Он говорил негромко и спокойно, хотя по его голосу нетрудно было догадаться, каких усилий стоило ему принять подобное решение. Эйзенмарк хорошо знал своего друга, его волевую закалку, знал, что Блюме не только чужда ложная сентиментальность, но что он по складу своего характера не способен на внезапные эмоциональные порывы.

Овладев собой, Блюме сухо улыбнулся. В его глазах теплилась далекая, нежная грусть.
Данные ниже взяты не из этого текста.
(** [uint32_t num_vertices = atoi(argv[1]);] and the other locals. *)
Definition num_vertices (a : Argv) : Z := wrap32 (arg_num_vertices a).
Definition min_graph_depth (a : Argv) : Z := wrap32 (arg_min_graph_depth a).
Definition additional_edges (a : Argv) : Z := wrap32 (arg_additional_edges a).
(** [strcmp(argv[4], "true") == 0] *)
Definition has_cicles (a : Argv) : bool := String.eqb (arg_has_cicles a) "true".
Definition shuffle (a : Argv) : bool := String.eqb (arg_shuffle a) "true".

Definition endl : string := String "010"%char EmptyString.

Definition usage_text : string :=
  ("Usage: ./$(name) $(num_vertices) $(min_graph_depth) $(additional_edges) $(has_cicles) $(shuffle) $(output_name)"
   ++ endl)%string.

Definition depth_text : string :=
  ("$(min_graph_depth) must be lower than $(num_vertices)!" ++ endl)%string.

Definition cicles_text : string :=
  ("$(has_cicles) must be false if $(additional_edges) is less than 1!" ++ endl)%string.

Definition iterations_text : string :=
  ("ERROR: too many iterations trying to generate an edge! Are you sure a graph with your parameters is possible?"
   ++ endl)%string.

(** The two checks of the parameters, in the order of [main]: [Some] text is
    the message printed before [return 1]. *)
Definition validate (a : Argv) : option string :=
  if min_graph_depth a >? num_vertices a then Some depth_text
  else if has_cicles a && (additional_edges a <? 1) then Some cicles_text
  else None.

(** [for(int i = 1; i < min_graph_depth; i++) graph.add_edge(i - 1, i);]
    with [count] iterations left and the loop variable at [i]; the edges are
    also returned in the order of the calls. *)
Fixpoint seed_chain (count : nat) (i : Z) (g : Graph.t) : Graph.t * list (Z * Z) :=
  match count with
  | O => (g, [])
  | S count' =>
      let from := wrap32 (i - 1) in
      let to := wrap32 i in
      let g1 := snd (Graph.add_edge from to g) in
      let (g2, rest) := seed_chain count' (i + 1) g1 in
      (g2, (from, to) :: rest)
  end.

(** Number of iterations of the loop above: [i] runs over [1 .. depth-1],
    and over nothing when [depth] is 0 or 1 (the comparison is unsigned). *)
Definition chain_length (depth : Z) : nat := Z.to_nat (depth - 1).

(** The variables that live across the iterations of the [while] loop. *)
Record Loop : Type := mkLoop {
  graph : Graph.t;
  rng : Rng;
  current_additional_edges : Z;
  current_iterations : Z
}.

(** What one iteration of the loop body does. *)
Inductive Attempt : Type :=
| Accepted (rand_from rand_to : Z) (s : Loop)
| Rejected (s : Loop)
| TooManyIterations
| ModuloByZero.

(** The three lines
    [graph.add_edge(rand_from, rand_to); current_additional_edges++;
     current_iterations = 0; continue;] *)
Definition accept (s : Loop) (g : Graph.t) (r : Rng) (rand_from rand_to : Z) : Attempt :=
  Accepted rand_from rand_to
    {| graph := snd (Graph.add_edge rand_from rand_to g);
       rng := r;
       current_additional_edges := wrap32 (current_additional_edges s + 1);
       current_iterations := 0 |}.

(** The end of the loop body, reached when no edge was added:
    [if(current_iterations > MAX_ITERATIONS) { ...; return 1; }
     current_iterations++;]
    where [current_iterations] is a [uint8_t]. *)
Definition reject (s : Loop) (g : Graph.t) (r : Rng) : Attempt :=
  if current_iterations s >? MAX_ITERATIONS then TooManyIterations
  else Rejected
    {| graph := g;
       rng := r;
       current_additional_edges := current_additional_edges s;
       current_iterations := wrap8 (current_iterations s + 1) |}.

(** The body of [while (current_additional_edges < additional_edges)].
    [x % y] with [y = 0] has no defined result: [ModuloByZero].  A remainder
    [rng() % y] is below [y], so storing it in a [uint32_t] changes
    nothing. *)
Definition attempt (a : Argv) (s : Loop) : Attempt :=
  let g := graph s in
  let (r1, rng1) := next (rng s) in
  if Graph.get_num_vertices g =? 0 then ModuloByZero else
  let rand_to := r1 mod Graph.get_num_vertices g in
  if has_cicles a then
    if current_additional_edges s =? 0 then
      if min_graph_depth a =? 0 then ModuloByZero else
      let rand_to := rand_to mod min_graph_depth a in
      let (r2, rng2) := next rng1 in
      let rand_from := r2 mod min_graph_depth a in
      if negb (rand_from =? rand_to) then
        let (present, g1) := Graph.has_edge rand_from rand_to g in
        if negb present then accept s g1 rng2 rand_from rand_to
        else reject s g1 rng2
      else reject s g rng2
    else
      let (r2, rng2) := next rng1 in
      let rand_from := r2 mod Graph.get_num_vertices g in
      if negb (rand_from =? rand_to) then
        let (present, g1) := Graph.has_edge rand_from rand_to g in
        if negb present then accept s g1 rng2 rand_from rand_to
        else reject s g1 rng2
      else reject s g rng2
  else
    if rand_to >? 0 then
      let (r2, rng2) := next rng1 in
      let rand_from := r2 mod rand_to in
      let (present, g1) := Graph.has_edge rand_from rand_to g in
      if negb present then accept s g1 rng2 rand_from rand_to
      else reject s g1 rng2
    else reject s g rng1.

(** How the [while] loop ends. *)
Inductive Sampling : Type :=
| Finished (s : Loop) (inserted : list (Z * Z))
| Aborted
| Faulted
| Running.

(** The [while] loop, run for at most [fuel] iterations ([Running] when they
    do not suffice).  [inserted] lists the arguments of the [add_edge] calls
    made so far, oldest first. *)
Fixpoint sampling (fuel : nat) (a : Argv) (s : Loop) (inserted : list (Z * Z)) : Sampling :=
  if current_additional_edges s <? additional_edges a then
    match fuel with
    | O => Running
    | S fuel' =>
        match attempt a s with
        | Accepted rand_from rand_to s' =>
            sampling fuel' a s' (inserted ++ [(rand_from, rand_to)])
        | Rejected s' => sampling fuel' a s' inserted
        | TooManyIterations => Aborted
        | ModuloByZero => Faulted
        end
    end
  else Finished s inserted.

(** The state in which the [while] loop is entered. *)
Definition enter_loop (g : Graph.t) (r : Rng) : Loop :=
  {| graph := g; rng := r; current_additional_edges := 0; current_iterations := 0 |}.

(** Everything [main] does between reading its arguments and opening the
    output file. *)
Inductive Generation : Type :=
| Generated (g : Graph.t) (inserted : list (Z * Z))
| Invalid (message : string)
| Exhausted
| Crashed
| Unfinished.

Definition generate (a : Argv) (fresh : Z -> bool) (seed : nat -> N) (fuel : nat) : Generation :=
  match validate a with
  | Some message => Invalid message
  | None =>
      let g0 := Graph.new fresh (num_vertices a) in
      let (g1, chain) := seed_chain (chain_length (min_graph_depth a)) 1 g0 in
      match sampling fuel a (enter_loop g1 (seeded seed)) chain with
      | Finished s inserted => Generated (graph s) inserted
      | Aborted => Exhausted
      | Faulted => Crashed
      | Running => Unfinished
      end
  end.

(** ** Output *)

(** Decimal text of an unsigned number, as [operator<<] and
    [std::to_string] print it. *)
Definition to_string (z : Z) : string :=
  NilZero.string_of_uint (N.to_uint (Z.to_N z)).

(** [for(int i = 0; i < graph.get_num_vertices(); i++)
       vertex_numbers.push_back(i);] *)
Fixpoint fill_vertex_numbers (count : nat) (i : Z) (v : list Z) : list Z :=
  match count with
  | O => v
  | S count' => fill_vertex_numbers count' (i + 1) (v ++ [wrap32 i])
  end.

(** [v[i] = x] on a vector; the length never changes. *)
Fixpoint assign (v : list Z) (i : nat) (x : Z) : list Z :=
  match v, i with
  | [], _ => []
  | _ :: rest, O => x :: rest
  | y :: rest, S i' => y :: assign rest i' x
  end.

(** [std::iter_swap(first + i, first + j)] *)
Definition iter_swap (v : list Z) (i j : nat) : list Z :=
  assign (assign v i (nth j v 0)) j (nth i v 0).

(** The loop of [std::random_shuffle(first, last)] in the GNU C++ library:
    [for (i = first + 1; i != last; ++i)
       { j = first + std::rand() % ((i - first) + 1);
         if (i != j) std::iter_swap(i, j); }]
    with [count] iterations left. *)
Fixpoint shuffle_loop (count : nat) (i : nat) (v : list Z) (rand : Rng) : list Z * Rng :=
  match count with
  | O => (v, rand)
  | S count' =>
      let (r, rand1) := next rand in
      let j := Z.to_nat (r mod (Z.of_nat i + 1)) in
      shuffle_loop count' (S i) (if Nat.eqb i j then v else iter_swap v i j) rand1
  end.

Definition random_shuffle (v : list Z) (rand : Rng) : list Z * Rng :=
  match v with
  | [] => (v, rand)
  | _ :: _ => shuffle_loop (List.length v - 1) 1%nat v rand
  end.

(** The vector [vertex_numbers] as the printing loop sees it. *)
Definition vertex_numbers (a : Argv) (g : Graph.t) (rand : Rng) : list Z :=
  let v := fill_vertex_numbers (Z.to_nat (Graph.get_num_vertices g)) 0 [] in
  if shuffle a then fst (random_shuffle v rand) else v.

(** One line of the edge list. *)
Definition edge_line (labels : list Z) (i j : Z) : string :=
  (to_string (nth (Z.to_nat i) labels 0) ++ " "
   ++ to_string (nth (Z.to_nat j) labels 0) ++ endl)%string.

(** The inner loop [for(int j = 0; j < graph.get_num_vertices(); j++)] of the
    printing, for a fixed [i]: the text written so far and the graph are
    passed along. *)
Fixpoint write_row (count : nat) (labels : list Z) (i j : Z) (g : Graph.t) (out : string)
  : string * Graph.t :=
  match count with
  | O => (out, g)
  | S count' =>
      let (present, g1) := Graph.has_edge (wrap32 i) (wrap32 j) g in
      let out1 := if present then (out ++ edge_line labels i j)%string else out in
      write_row count' labels i (j + 1) g1 out1
  end.

(** The outer loop [for(int i = 0; i < graph.get_num_vertices(); i++)]. *)
Fixpoint write_rows (count : nat) (labels : list Z) (i : Z) (g : Graph.t) (out : string)
  : string * Graph.t :=
  match count with
  | O => (out, g)
  | S count' =>
      let (out1, g1) :=
        write_row (Z.to_nat (Graph.get_num_vertices g)) labels i 0 g out in
      write_rows count' labels (i + 1) g1 out1
  end.

(** Everything written after the output file is opened; the graph is
    returned as the writing leaves it. *)
Definition write_graph (a : Argv) (g : Graph.t) (rand : Rng) : string * Graph.t :=
  let header :=
    (to_string (Graph.get_num_vertices g) ++ endl
     ++ to_string (Graph.get_num_edges g) ++ endl)%string in
  let labels := vertex_numbers a g rand in
  write_rows (Z.to_nat (Graph.get_num_vertices g)) labels 0 g header.

(** How a run of the program ends: [Exit code printed file], where [printed]
    is what went to the standard output and [file] is [None] as long as
    [std::ofstream out(argv[6])] was not reached and [Some text] once it was,
    [text] being what the program then sent to that stream; [Killed] after a
    division by zero; [Loops] when [fuel] iterations of the sampling loop
    were not enough.  The program never tests whether the stream could open
    its path: what reaches the disk is [written_file] below. *)
Inductive Outcome : Type :=
| Exit (code : Z) (printed : string) (file : option string)
| Killed
| Loops.

(** [int main(int argc, char *argv[])] *)
Definition main (argc : Z) (a : Argv) (fresh : Z -> bool) (seed rand : nat -> N) (fuel : nat)
  : Outcome :=
  if negb (argc =? 7) then Exit 0 usage_text None
  else
    match generate a fresh seed fuel with
    | Invalid message => Exit 1 message None
    | Exhausted => Exit 1 iterations_text None
    | Crashed => Killed
    | Unfinished => Loops
    | Generated g _ => Exit 0 EmptyString (Some (fst (write_graph a g (seeded rand))))
    end.

(** ** Paths and cycles of the stored graph *)

(** [(u, v)] is an edge of [g]: both are vertices and [has_edge(u, v)]
    answers true. *)
Definition edge (g : Graph.t) (u v : Z) : Prop :=
  0 <= u < Graph.get_num_vertices g /\
  0 <= v < Graph.get_num_vertices g /\
  fst (Graph.has_edge u v g) = true.

(** The graph obtained from [g] by the calls of [add_edge] listed in
    [calls], oldest first. *)
Definition replay (g : Graph.t) (calls : list (Z * Z)) : Graph.t :=
  fold_left (fun h e => snd (Graph.add_edge (fst e) (snd e) h)) calls g.

(** [(u, v)] is one of the pairs that were passed to [add_edge]. *)
Definition inserted_edge (calls : list (Z * Z)) (u v : Z) : Prop :=
  In (u, v) calls.

(** A directed walk with at least one edge along the relation [E], all of
    whose vertices are below [bound]. *)
Inductive walk (E : Z -> Z -> Prop) (bound : Z) : Z -> Z -> Prop :=
| walk_edge u v :
    u < bound -> v < bound -> E u v -> walk E bound u v
| walk_step u v w :
    u < bound -> E u v -> walk E bound v w -> walk E bound u w.

(** A directed cycle among the vertices below [bound]. *)
Definition cycle_within (E : Z -> Z -> Prop) (bound : Z) : Prop :=
  exists v, walk E bound v v.

(** The all-false buffer. *)
Definition zeroed : Z -> bool := fun _ => false.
— Я остаюсь здесь, буду продолжать работу. Однако ты знаешь, может случиться все — с бригадефюрером Гилле шутки плохи. Он последнее время явно охотится за мной, ищет любой предлог, чтобы разделаться. Если мы больше не встретимся, Курт, если я никогда не вернусь в Германию, скажи Сабине, что я выполнил свой долг. Она поймет, она всегда меня понимала.

— Значит, мы должны расстаться? — переспросил Эйзенмарк больше для того, чтобы свыкнуться с тяжелой мыслью, нежели добиться отмены принятого Блюме решения.

— Ненадолго, Курт, совсем ненадолго. Если бы мы не потеряли связи с этой девушкой… Одним словом, решено: сегодня ночью ты должен идти.

— Может, пойдешь ты, Конрад? — сделал последнюю попытку вырвать у Блюме уступку Эйзенмарк. — У тебя стали сдавать нервы. И потом Гилле. Ты сам говоришь, что служба безопасности стала присматривать за тобой.

— Нет, — отрицательно качнул головой майор. — Пойдешь ты. Я не имею права оставлять Штеммермана. Должность адъютанта при таком высоком сановнике нам еще пригодится. Старик мне доверяет, а это важно. И кроме того, надо иметь в виду Леопольда Ренна. Если я не ошибся, если он действительно в «Валонии», представляешь, как это опасно для тебя! Меня он почти не знает, а вы два года в Испании воевали вместе. Ренегаты злопамятны, Курт, очень злопамятны.

«Опель» с ходу влетел в залитую водой колею. Вода всколыхнулась, маленькая тучка за ветровым стеклом подскочила вверх, в ней отразилась луна, разбухшая и тяжелая. По сторонам плыла тихая в эти минуты степь.

— В Корсунь? — спросил Курт.

— Да. Но поеду я один, ты пробирайся к передовой, тебе надо спешить, иначе опоздаешь.